お菓子が食べられなくなるとか、前世の記憶を活用したオフェリア考案の遊びができなくなるとかそんな理由だろう。

不登校にならない事を祈るばかりである。



そんな事を思っていた事が私にもありました。

結論から言うと、テルセロはちゃんと毎日学校に通っている。

しかし家がそう遠くないこともあって学園に入る前よりも何故か我が家に入り浸っているのだ。


「クラスにファティマ嬢っていう男爵令嬢がいるんだけどさ、聖魔法が得意なんだ」


聖属性魔法はお約束通り希少属性だ。

つまりヒロイン登場ですね。


「だけど、ファティマ嬢はその聖魔法が使えるってんで最近男爵令嬢の養女になったばかりの元平民で、勉強もマナーもイマイチでさ。レオン殿下が見かねて勉強を教えてるんだよ」

「その勉強会は他に誰が出てるの?」

「2人で図書館でやってる。

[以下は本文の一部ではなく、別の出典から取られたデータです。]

(** [m'] is [m], or [m] with [new] bound to [key] where no object with a
    recorded digest stood: the forward-only rule of the store. *)
Definition forward_only (key : string) (new : object) (m m' : gmap string object) : Prop :=
  m' = m ∨ (m' = <[key := new]> m ∧ ∀ o, m !! key = Some o → ob_sha256 o = None).

Lemma forward_only_keeps key new m m' k o :
  forward_only key new m m' → m !! k = Some o → is_Some (ob_sha256 o) → m' !! k = Some o.
Proof.
  intros [->|[-> Hnone]] Hk [s Hs]; [done|].
  rewrite lookup_insert_ne; [done|]. intros ->. apply Hnone in Hk. congruence.
Qed.

Lemma forward_only_refl key new m : forward_only key new m m.
Proof. by left. Qed.

#[export] Hint Resolve forward_only_refl : py.

(** The queue row a successful [enqueue] leaves. *)
Definition queue_holds (q : option rq) (key sha : string) (data : bytes) : Prop :=
  ∃ q' r, q = Some q' ∧ r ∈ rq_rows q' ∧ r_key r = key ∧ r_sha256 r = sha ∧ r_state r = pending ∧
    rq_payloads q' !! r_payload_file r = Some data.

(** Everything but store, queue and metrics is left alone. *)
Definition same_files {S} (w w' : world S) : Prop := w_fs w' = w_fs w.
Definition same_queue {S} (w w' : world S) : Prop := w_rq w' = w_rq w.

Lemma emit_bind {S A} (b : bool) m (k : unit → proc (world S) A) w :
  ∃ w1, pbind (emit b m) k w = k tt w1 ∧ w_s3 w1 = w_s3 w ∧ same_queue w w1 ∧ same_files w w1.
Proof. unfold pbind, emit. destruct b; simpl; eexists; by split_and!. Qed.

(** Run the optional metric at the head of the goal's call. *)
Ltac step_emit w2 Hs Hq Hf :=
  match goal with
  | |- pbind (emit ?b ?m) ?k ?w = _ → _ =>
      let E := fresh in
      destruct (emit_bind b m k w) as (w2 & E & Hs & Hq & Hf); rewrite E; clear E
  end.

Section store_lemmas.
Context {S : Type} `{S3Laws S}.
Implicit Types (w : world S) (key : string).

Lemma call_s3_inv {A} (m : S → S * res A) w w' r :
  call_s3 m w = (w', r) →
  m (w_s3 w) = (w_s3 w', r) ∧ same_queue w w' ∧ same_files w w' ∧ w_enqueues w' = w_enqueues w.
Proof. unfold call_s3. destruct (m (w_s3 w)) as [s' r'] eqn:Hm. intros ?; simplify_eq. done. Qed.

Lemma head_inv key w w' r :
  call_s3 (s3_head key) w = (w', r) →
  objects w' = objects w ∧ same_queue w w' ∧ same_files w w' ∧
  (∀ h, r = Ok h → ∃ o, objects w !! key = Some o ∧ h_sha256 h = ob_sha256 o ∧
    h_content_length h = blen (ob_body o)) ∧
  (r = Raise (ClientError "404") → objects w !! key = None).
Proof.
  intros (Hc&?&?&_)%call_s3_inv. split_and!; [by eapply s3_head_frame|done|done| |].
  - intros h ->. by eapply s3_head_ok.
  - intros ->. by eapply s3_head_404.
Qed.

(** *** Copies *)

(** No two recorded digests: the only case in which a copy may overwrite. *)
Definition overwritable src dst (m : gmap string object) : Prop :=
  ∀ o o', m !! src = Some o → m !! dst = Some o' → ob_sha256 o = None ∨ ob_sha256 o' = None.

Definition copy_post src dst w w' (r : res CopyResult) : Prop :=
  same_queue w w' ∧ same_files w w' ∧
  (objects w' = objects w ∨ overwritable src dst (objects w) ∧
    ∃ o, objects w !! src = Some o ∧ objects w' = <[dst := o]> (objects w)) ∧
  (∀ c, r = Ok c →
    match cp_status c with
    | copied => ∃ o, objects w !! src = Some o ∧ objects w' !! dst = Some o
    | already_exists_idempotent => ∃ sha, stored_sha (w_s3 w) src sha ∧ stored_sha (w_s3 w) dst sha
    | source_not_found => objects w !! src = None
    | dst_conflict => ∃ a b, a ≠ b ∧ stored_sha (w_s3 w) src a ∧ stored_sha (w_s3 w) dst b
    end).

Lemma do_copy_inv src dst se sv w w2 w' r :
  objects w2 = objects w → same_queue w w2 → same_files w w2 → overwritable src dst (objects w) →
  pbind (call_s3 (s3_copy src dst)) (λ r, pret (MkCopyResult copied se (strip_quotes r.1) sv r.2)) w2 = (w', r) →
  copy_post src dst w w' r.
Proof.
  intros Ho Hq Hf Hov. unfold pbind, pret.
  destruct (call_s3 _ w2) as [w3 o] eqn:Hc. apply call_s3_inv in Hc as (Hc&Hq3&Hf3&_).
  assert (same_queue w w3 ∧ same_files w w3) as [Hqw Hfw].
  { unfold same_queue, same_files in *. split; congruence. }
  destruct o as [a|e]; intros [= <- <-].
  - apply s3_copy_ok in Hc as (o&Hs&Hi). rewrite Ho in Hs, Hi. split_and!; [done|done|eauto|].
    intros c [= <-]. simpl. exists o. split; [done|]. rewrite Hi. apply lookup_insert_eq.
  - apply s3_copy_err in Hc. rewrite Ho in Hc. split_and!; [done|done| |done].
    destruct Hc; [by left|right; eauto].
Qed.

Lemma copy_post_unchanged src dst w w' r :
  objects w' = objects w → same_queue w w' → same_files w w' →
  (∀ c, r = Ok c →
    match cp_status c with
    | copied => False
    | already_exists_idempotent => ∃ sha, stored_sha (w_s3 w) src sha ∧ stored_sha (w_s3 w) dst sha
    | source_not_found => objects w !! src = None
    | dst_conflict => ∃ a b, a ≠ b ∧ stored_sha (w_s3 w) src a ∧ stored_sha (w_s3 w) dst b
    end) →
  copy_post src dst w w' r.
Proof.
  intros Ho Hq Hf Hr. split_and!; [done|done|by left|].
  intros c Hc. specialize (Hr c Hc). by destruct (cp_status c).
Qed.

だからやっかんだ他の令嬢達がファティマ嬢を虐めてるんだって」


悪役令嬢あるあるの展開。

しかし待って欲しい。

悪役令嬢のとりまきが勝手に空気を読んで犯行に及んでいるパターンと、むしろヒロインがでっち上げて王子の関心を引きたいパターン、そして本当に普通に虐められている王道パターン。

そこを先に見極める必要がある。


「レオン殿下には婚約者がいらっしゃるでしょう?なのに他の令嬢と2人きりというのは外聞が悪いのでは?」

「殿下にもそう言ってるんだけど、やましい事がないのだから堂々としているべきだって聞かないんだよ」

「さっきの虐めってそのご令嬢に同様に忠告して下さってるだけなのでは?」

「そうかも。虐めって言ってんのは殿下だけだしね」


テルセロも侯爵家の嫡男で、殿下の側近なのだが、特にヒロインのことも殿下のことも擁護する気はないらしい。

あたかも面倒だと言わんばかりにお菓子に手を伸ばす速度が上がる。


「殿下の婚約者であるグラシア様はどうなの?」

「事情は分かってるから今はまだ傍観してるって感じかな」

「それでテルセロはどうしたいの?」


そう質問を投げかけられてテルセロはうーん、と唸って腕を組む。


「俺は早く帰りたい」

「は?」

「早く帰ってここに来たいんだよ。なのに殿下が帰らずに図書館で勉強をするとなると先に帰る訳にもいかないだろ?」


まぁ側近だからね。

やる気のない側近だけど、テルセロも攻略対象なのかスペックは良い。

勉強も魔法も剣術も平均点以上だ。


「だったら一緒に勉強したら良いんじゃない?」

「俺まで常識はずれだと思われたらどうするんだ?俺はオフェリアの婚約者だって忘れてないだろうな?」


なんて常識的な事を言うのだろう。

将来的には貴方、私に婚約破棄をつきつけるのよ?と言ってやりたいところだ。


「忘れてないわよ。でも2人きりよりは殿下の外聞を守れるんじゃない?そもそも他の側近の方達はどうしてるの?」

「俺と一緒に少し離れた所で勉強してる」

「誰も殿下を咎められないし、泥を被る気がないのね」

「否定はしない」


オフェリアの苦言をテルセロは肩をすくめてあっさり受け入れる。

大量に作ってあったマドレーヌとクッキーはもう半分ほど姿を消していた。


「グラシア様に勉強会に参加して頂いたら?」

「頼んだけど、王妃教育があるから無理だって」

「グラシア様も大変ねぇ。他の側近の方の婚約者の方に協力頂いたら?」

「皆、年下でまだ入学してない」

「じゃあ、お姉様がいらっしゃる方はいないの?」

「卒業してる」

「八方塞がりね」

「いや、一個だけ方法がある」


クッキーを摘んだ指を掲げてテルセロはその案を披露する。


「オフェリアが教えれば良いんだよ、学校の外で」

「はぁ?私もまだ入学してないんだから学校の勉強なんて教えられる訳がないじゃない」


そう呆れてみせるが、テルセロの言いたいことは分かった。

前世では大学院出であり、その記憶もある。

受験戦争を勝ち抜いてきたオフェリアにはこの世界の低い基準の勉強など楽勝なのだ。

その為、兄の教科書はもとより専門書の類まで興味のあるものは読破して理解している。


「俺に勉強を教えたのはオフェリアじゃないか。お陰で俺は授業を聞いていなくてもテストで合格点を取れる自信がある」

「そこはちゃんと聴きなさいね」


はぁ、とため息を吐くオフェリアをよそに結局全てのお菓子を1人で平らげたテルセロは2日後ヒロインを我が家に連れてくると言い残して帰って行った。